### Your instructions
Only certain lines below are wanted: those starting at the line containing "out (Processing user_text) = None ->" and ending at the line containing "let bot := bot_reply_event", both included, each retyped exactly.

### Dataset excerpts
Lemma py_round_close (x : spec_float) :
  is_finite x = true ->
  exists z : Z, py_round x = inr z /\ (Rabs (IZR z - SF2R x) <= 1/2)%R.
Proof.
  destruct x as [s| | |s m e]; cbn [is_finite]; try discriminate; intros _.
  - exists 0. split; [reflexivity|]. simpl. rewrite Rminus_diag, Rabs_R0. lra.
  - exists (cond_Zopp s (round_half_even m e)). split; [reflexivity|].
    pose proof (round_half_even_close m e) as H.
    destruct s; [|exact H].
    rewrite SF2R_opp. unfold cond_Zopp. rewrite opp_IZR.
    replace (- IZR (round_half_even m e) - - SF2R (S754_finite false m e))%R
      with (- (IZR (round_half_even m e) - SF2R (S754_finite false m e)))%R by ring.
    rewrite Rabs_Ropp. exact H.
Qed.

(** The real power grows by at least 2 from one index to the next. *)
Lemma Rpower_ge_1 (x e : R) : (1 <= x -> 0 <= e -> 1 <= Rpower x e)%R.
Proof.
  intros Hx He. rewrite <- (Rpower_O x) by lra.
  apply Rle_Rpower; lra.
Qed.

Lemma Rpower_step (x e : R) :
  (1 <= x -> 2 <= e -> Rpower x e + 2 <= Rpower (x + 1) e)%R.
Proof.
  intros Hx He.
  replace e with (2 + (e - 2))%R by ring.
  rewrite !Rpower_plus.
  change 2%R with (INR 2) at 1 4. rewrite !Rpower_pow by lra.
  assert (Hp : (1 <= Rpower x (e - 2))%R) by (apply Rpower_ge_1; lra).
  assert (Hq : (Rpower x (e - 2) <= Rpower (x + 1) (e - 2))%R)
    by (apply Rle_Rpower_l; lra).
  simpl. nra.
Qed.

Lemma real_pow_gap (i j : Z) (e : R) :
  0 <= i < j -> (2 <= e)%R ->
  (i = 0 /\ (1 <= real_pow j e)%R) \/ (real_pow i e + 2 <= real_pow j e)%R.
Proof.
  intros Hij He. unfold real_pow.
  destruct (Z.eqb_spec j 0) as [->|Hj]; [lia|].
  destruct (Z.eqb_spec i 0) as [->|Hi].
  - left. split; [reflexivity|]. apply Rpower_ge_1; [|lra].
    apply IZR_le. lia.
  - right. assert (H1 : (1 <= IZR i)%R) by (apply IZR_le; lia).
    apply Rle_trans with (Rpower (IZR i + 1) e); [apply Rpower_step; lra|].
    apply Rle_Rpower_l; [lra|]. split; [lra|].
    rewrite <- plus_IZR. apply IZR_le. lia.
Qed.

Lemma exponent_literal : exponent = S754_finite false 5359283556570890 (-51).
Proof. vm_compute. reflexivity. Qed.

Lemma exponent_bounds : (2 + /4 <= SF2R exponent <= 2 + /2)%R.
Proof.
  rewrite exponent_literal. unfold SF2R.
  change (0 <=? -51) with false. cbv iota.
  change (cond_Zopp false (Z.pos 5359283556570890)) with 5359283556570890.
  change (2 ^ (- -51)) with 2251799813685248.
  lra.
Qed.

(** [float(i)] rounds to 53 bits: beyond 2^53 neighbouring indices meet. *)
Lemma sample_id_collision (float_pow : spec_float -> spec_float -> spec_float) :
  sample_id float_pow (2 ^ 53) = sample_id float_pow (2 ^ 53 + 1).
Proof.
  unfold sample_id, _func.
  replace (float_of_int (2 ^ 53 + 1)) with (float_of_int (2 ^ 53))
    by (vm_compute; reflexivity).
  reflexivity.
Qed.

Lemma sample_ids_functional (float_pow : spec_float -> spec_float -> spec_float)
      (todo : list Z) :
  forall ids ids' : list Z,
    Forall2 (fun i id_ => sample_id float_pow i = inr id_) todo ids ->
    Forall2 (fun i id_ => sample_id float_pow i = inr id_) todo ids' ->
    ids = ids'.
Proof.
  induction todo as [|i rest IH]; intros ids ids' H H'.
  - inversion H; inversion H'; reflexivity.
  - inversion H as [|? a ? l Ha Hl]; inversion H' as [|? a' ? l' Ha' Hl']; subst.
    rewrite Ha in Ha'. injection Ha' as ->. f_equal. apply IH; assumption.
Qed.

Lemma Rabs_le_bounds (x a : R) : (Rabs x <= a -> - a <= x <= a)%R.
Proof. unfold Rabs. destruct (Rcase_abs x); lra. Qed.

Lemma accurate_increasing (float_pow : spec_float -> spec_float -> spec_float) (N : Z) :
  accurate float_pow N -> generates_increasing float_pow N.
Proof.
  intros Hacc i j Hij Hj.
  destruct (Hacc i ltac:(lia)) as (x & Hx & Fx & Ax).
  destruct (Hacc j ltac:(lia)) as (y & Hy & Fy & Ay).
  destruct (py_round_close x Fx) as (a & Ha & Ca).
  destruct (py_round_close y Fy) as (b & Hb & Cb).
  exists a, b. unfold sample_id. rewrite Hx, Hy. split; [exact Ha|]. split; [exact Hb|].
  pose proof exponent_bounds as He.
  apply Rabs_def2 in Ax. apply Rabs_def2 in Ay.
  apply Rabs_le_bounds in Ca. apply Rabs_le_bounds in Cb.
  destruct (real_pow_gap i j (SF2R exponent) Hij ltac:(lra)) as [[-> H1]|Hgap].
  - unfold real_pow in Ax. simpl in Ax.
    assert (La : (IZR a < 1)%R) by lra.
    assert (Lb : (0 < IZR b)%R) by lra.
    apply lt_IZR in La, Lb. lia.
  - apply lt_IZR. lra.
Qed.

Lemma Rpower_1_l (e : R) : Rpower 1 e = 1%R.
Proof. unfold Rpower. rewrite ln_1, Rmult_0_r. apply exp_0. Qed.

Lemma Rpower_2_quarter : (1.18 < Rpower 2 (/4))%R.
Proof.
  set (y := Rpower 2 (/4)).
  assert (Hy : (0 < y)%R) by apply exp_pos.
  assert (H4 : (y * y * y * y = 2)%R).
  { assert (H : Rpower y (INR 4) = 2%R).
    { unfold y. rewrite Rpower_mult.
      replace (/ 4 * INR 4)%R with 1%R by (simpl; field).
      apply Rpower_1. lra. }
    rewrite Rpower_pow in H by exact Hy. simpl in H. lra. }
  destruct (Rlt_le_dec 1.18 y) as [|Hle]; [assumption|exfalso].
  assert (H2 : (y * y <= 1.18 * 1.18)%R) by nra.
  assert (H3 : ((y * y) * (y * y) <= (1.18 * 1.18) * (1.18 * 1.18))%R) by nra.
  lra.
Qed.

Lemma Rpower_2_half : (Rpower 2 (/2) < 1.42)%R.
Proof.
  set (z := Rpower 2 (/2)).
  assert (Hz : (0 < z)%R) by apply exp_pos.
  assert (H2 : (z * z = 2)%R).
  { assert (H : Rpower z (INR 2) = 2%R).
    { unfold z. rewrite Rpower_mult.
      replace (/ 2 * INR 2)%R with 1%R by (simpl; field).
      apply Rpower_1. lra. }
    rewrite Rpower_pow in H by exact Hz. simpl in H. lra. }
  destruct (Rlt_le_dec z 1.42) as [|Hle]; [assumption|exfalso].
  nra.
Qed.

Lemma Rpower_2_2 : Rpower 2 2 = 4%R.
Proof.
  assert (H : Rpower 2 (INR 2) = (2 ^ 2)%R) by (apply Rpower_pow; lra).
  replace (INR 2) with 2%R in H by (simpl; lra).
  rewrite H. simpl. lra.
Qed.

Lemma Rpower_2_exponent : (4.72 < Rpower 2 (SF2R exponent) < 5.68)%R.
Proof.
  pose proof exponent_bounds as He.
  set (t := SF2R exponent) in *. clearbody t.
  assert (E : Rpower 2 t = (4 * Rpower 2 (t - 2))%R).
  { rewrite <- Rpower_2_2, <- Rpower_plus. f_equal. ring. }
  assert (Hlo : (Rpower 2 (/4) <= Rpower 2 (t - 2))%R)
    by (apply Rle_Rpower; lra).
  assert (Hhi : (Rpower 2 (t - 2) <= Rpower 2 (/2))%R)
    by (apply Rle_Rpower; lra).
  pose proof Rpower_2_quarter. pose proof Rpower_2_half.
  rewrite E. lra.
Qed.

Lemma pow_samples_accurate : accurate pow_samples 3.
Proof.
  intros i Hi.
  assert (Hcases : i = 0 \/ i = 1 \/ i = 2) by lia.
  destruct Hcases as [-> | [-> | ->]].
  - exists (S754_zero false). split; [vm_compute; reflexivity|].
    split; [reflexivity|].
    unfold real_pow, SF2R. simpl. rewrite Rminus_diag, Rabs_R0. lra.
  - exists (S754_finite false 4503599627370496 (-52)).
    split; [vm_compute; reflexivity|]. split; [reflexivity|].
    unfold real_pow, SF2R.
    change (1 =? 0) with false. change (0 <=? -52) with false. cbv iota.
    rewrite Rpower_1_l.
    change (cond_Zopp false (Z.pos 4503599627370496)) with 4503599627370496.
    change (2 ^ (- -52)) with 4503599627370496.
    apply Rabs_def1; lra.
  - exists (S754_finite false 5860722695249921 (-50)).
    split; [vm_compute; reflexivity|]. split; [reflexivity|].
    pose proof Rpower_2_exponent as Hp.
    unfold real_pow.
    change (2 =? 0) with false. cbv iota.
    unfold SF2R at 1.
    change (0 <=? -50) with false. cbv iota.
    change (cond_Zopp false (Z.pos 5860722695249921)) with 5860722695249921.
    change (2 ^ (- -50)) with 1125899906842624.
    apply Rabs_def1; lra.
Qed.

---

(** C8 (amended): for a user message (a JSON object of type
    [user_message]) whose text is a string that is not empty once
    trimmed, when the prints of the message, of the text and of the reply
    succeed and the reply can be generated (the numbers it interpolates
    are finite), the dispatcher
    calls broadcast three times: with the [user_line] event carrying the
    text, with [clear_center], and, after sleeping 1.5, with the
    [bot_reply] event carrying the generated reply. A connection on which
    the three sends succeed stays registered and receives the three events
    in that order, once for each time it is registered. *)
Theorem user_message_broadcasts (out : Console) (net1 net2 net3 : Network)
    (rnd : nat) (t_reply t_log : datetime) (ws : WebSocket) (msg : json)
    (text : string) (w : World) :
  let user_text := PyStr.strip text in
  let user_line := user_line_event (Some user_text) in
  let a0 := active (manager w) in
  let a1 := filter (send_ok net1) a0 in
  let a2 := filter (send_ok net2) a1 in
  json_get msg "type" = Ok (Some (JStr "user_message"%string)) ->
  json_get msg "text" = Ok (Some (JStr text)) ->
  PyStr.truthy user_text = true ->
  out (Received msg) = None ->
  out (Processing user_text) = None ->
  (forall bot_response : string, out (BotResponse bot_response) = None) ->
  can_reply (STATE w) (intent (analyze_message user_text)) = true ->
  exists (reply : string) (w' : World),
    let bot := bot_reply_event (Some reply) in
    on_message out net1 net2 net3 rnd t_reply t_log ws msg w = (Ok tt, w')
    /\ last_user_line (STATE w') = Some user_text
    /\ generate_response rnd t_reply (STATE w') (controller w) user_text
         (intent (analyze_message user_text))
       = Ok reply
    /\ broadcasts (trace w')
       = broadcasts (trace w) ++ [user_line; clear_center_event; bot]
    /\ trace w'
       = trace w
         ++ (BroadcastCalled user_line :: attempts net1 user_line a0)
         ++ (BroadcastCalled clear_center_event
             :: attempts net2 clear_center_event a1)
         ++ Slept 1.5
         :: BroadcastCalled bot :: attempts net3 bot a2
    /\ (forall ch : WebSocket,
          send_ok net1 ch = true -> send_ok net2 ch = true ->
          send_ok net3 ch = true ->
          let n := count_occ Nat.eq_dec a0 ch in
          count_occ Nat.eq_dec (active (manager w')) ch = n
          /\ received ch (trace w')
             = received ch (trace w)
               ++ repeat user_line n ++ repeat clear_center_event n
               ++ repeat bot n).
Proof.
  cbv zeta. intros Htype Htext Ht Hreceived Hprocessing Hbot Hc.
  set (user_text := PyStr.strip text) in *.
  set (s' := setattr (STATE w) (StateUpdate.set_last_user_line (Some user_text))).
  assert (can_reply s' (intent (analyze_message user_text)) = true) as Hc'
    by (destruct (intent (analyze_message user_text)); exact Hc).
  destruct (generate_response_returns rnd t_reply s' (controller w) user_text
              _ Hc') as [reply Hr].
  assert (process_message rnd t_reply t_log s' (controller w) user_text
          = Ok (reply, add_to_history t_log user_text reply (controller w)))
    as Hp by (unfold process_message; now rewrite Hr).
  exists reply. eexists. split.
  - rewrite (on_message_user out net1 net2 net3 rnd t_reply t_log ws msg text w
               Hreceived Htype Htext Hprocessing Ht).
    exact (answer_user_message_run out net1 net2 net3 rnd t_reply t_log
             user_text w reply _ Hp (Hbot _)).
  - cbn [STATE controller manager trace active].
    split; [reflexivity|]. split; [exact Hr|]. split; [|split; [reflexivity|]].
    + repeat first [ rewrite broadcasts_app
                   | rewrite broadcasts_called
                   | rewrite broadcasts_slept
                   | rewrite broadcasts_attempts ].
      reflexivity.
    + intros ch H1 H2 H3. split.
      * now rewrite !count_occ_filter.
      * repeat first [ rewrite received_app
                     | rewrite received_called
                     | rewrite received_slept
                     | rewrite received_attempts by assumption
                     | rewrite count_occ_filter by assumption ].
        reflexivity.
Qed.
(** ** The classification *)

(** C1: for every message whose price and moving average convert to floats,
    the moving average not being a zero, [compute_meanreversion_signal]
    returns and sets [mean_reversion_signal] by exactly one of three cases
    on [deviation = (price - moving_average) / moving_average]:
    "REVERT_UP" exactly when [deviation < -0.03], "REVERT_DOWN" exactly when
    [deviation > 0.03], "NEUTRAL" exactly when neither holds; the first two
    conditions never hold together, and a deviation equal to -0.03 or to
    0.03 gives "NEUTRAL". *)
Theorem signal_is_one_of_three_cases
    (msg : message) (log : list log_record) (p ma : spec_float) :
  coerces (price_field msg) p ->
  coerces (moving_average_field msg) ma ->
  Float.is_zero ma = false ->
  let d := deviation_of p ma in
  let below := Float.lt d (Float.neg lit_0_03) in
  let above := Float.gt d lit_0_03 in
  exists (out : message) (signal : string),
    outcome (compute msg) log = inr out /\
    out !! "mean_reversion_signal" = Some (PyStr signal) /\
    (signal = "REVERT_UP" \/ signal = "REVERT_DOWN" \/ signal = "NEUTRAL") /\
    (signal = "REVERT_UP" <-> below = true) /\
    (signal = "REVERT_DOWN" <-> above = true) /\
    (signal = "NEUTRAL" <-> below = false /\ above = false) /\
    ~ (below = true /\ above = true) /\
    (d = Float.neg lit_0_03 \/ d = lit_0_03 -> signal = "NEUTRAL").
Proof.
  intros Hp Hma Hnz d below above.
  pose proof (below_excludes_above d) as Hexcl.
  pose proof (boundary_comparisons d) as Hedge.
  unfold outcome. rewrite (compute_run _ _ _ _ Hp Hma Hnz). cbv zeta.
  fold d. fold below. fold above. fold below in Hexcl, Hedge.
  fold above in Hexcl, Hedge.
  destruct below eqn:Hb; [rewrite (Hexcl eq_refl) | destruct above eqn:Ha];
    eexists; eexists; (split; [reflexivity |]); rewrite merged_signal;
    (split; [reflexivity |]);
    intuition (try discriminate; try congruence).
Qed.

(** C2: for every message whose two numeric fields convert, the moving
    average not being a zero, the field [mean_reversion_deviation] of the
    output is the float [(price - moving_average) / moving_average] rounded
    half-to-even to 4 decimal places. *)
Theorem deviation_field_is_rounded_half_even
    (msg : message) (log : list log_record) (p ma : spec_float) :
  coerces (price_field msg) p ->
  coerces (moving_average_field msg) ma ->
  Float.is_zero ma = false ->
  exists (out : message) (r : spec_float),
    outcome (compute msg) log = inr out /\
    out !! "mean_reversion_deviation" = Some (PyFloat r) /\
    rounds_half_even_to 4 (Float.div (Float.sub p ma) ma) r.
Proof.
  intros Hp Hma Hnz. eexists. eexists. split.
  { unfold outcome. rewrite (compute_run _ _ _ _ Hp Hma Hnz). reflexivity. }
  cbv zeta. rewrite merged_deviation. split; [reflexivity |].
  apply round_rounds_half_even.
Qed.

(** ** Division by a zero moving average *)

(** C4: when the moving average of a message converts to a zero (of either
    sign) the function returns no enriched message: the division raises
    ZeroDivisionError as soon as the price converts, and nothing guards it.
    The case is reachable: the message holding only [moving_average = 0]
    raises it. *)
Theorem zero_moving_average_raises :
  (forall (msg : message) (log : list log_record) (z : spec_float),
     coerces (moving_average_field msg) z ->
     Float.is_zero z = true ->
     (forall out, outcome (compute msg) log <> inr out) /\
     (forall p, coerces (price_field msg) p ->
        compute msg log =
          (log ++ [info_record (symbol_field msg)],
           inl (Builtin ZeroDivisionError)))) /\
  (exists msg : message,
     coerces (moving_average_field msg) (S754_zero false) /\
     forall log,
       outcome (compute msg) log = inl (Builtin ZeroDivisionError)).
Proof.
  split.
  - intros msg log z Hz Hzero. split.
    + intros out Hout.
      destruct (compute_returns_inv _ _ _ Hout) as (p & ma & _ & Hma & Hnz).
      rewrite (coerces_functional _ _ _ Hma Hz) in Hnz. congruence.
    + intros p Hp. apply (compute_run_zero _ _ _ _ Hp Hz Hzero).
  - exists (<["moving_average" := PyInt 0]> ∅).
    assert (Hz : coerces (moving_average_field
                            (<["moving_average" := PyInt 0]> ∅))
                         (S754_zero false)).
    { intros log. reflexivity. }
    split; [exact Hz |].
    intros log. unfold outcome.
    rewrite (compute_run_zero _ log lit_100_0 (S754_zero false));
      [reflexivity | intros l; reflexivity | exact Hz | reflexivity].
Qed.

==

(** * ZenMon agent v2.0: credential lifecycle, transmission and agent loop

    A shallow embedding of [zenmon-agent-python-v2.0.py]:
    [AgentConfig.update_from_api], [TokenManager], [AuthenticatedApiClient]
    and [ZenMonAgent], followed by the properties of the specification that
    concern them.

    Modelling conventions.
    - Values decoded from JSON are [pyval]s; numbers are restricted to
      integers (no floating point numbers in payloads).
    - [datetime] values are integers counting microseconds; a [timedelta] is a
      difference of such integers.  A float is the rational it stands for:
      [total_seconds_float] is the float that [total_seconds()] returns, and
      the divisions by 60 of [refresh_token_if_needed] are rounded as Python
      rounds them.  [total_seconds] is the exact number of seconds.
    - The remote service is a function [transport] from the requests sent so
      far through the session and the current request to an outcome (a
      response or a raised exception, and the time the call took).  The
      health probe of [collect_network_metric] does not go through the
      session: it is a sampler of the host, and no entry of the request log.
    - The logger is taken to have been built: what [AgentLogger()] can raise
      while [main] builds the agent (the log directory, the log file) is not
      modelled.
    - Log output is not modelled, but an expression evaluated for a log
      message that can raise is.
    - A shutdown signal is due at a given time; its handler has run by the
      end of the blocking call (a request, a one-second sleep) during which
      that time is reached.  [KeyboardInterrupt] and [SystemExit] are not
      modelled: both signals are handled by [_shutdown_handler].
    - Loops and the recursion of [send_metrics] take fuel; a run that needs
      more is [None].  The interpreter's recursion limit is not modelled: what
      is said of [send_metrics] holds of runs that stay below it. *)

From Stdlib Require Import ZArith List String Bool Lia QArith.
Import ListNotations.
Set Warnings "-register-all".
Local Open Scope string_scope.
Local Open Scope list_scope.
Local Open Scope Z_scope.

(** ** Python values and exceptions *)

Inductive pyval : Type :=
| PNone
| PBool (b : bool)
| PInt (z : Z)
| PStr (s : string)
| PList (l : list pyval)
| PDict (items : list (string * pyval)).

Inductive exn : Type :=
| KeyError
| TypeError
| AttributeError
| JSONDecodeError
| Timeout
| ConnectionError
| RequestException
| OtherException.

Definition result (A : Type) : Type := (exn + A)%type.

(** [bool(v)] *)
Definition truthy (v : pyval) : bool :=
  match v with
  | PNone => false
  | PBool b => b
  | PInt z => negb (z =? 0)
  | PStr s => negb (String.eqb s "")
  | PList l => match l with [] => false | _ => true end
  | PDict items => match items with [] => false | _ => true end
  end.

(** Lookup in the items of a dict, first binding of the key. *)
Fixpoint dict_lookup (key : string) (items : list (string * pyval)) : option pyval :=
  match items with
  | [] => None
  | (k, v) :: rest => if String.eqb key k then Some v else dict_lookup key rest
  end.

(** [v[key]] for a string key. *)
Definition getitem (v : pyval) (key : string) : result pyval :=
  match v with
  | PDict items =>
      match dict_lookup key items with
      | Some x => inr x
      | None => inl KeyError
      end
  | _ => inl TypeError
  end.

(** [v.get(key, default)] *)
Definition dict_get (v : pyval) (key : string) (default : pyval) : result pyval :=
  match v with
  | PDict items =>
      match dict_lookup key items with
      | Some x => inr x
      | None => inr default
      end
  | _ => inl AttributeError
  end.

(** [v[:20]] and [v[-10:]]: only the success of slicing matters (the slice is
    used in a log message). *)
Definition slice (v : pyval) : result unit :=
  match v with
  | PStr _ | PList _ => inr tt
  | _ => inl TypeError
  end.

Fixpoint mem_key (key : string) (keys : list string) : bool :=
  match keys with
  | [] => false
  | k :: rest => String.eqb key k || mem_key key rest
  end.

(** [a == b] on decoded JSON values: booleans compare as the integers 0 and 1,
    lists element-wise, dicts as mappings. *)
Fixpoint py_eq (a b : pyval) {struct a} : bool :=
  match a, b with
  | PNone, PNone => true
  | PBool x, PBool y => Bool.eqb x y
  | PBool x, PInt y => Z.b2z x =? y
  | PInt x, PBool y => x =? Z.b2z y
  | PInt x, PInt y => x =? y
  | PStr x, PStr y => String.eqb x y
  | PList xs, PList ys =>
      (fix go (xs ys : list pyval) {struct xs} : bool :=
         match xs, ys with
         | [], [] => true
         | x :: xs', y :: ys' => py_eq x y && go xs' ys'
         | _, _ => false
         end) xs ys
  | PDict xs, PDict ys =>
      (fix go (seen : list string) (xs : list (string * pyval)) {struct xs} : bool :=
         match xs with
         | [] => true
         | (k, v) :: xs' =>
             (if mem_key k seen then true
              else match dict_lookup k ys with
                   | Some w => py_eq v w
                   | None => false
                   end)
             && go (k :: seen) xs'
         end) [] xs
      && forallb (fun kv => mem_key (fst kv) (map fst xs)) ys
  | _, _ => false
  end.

### Written solution
  out (Processing user_text) = None ->
  (forall bot_response : string, out (BotResponse bot_response) = None) ->
  can_reply (STATE w) (intent (analyze_message user_text)) = true ->
  exists (reply : string) (w' : World),
    let bot := bot_reply_event (Some reply) in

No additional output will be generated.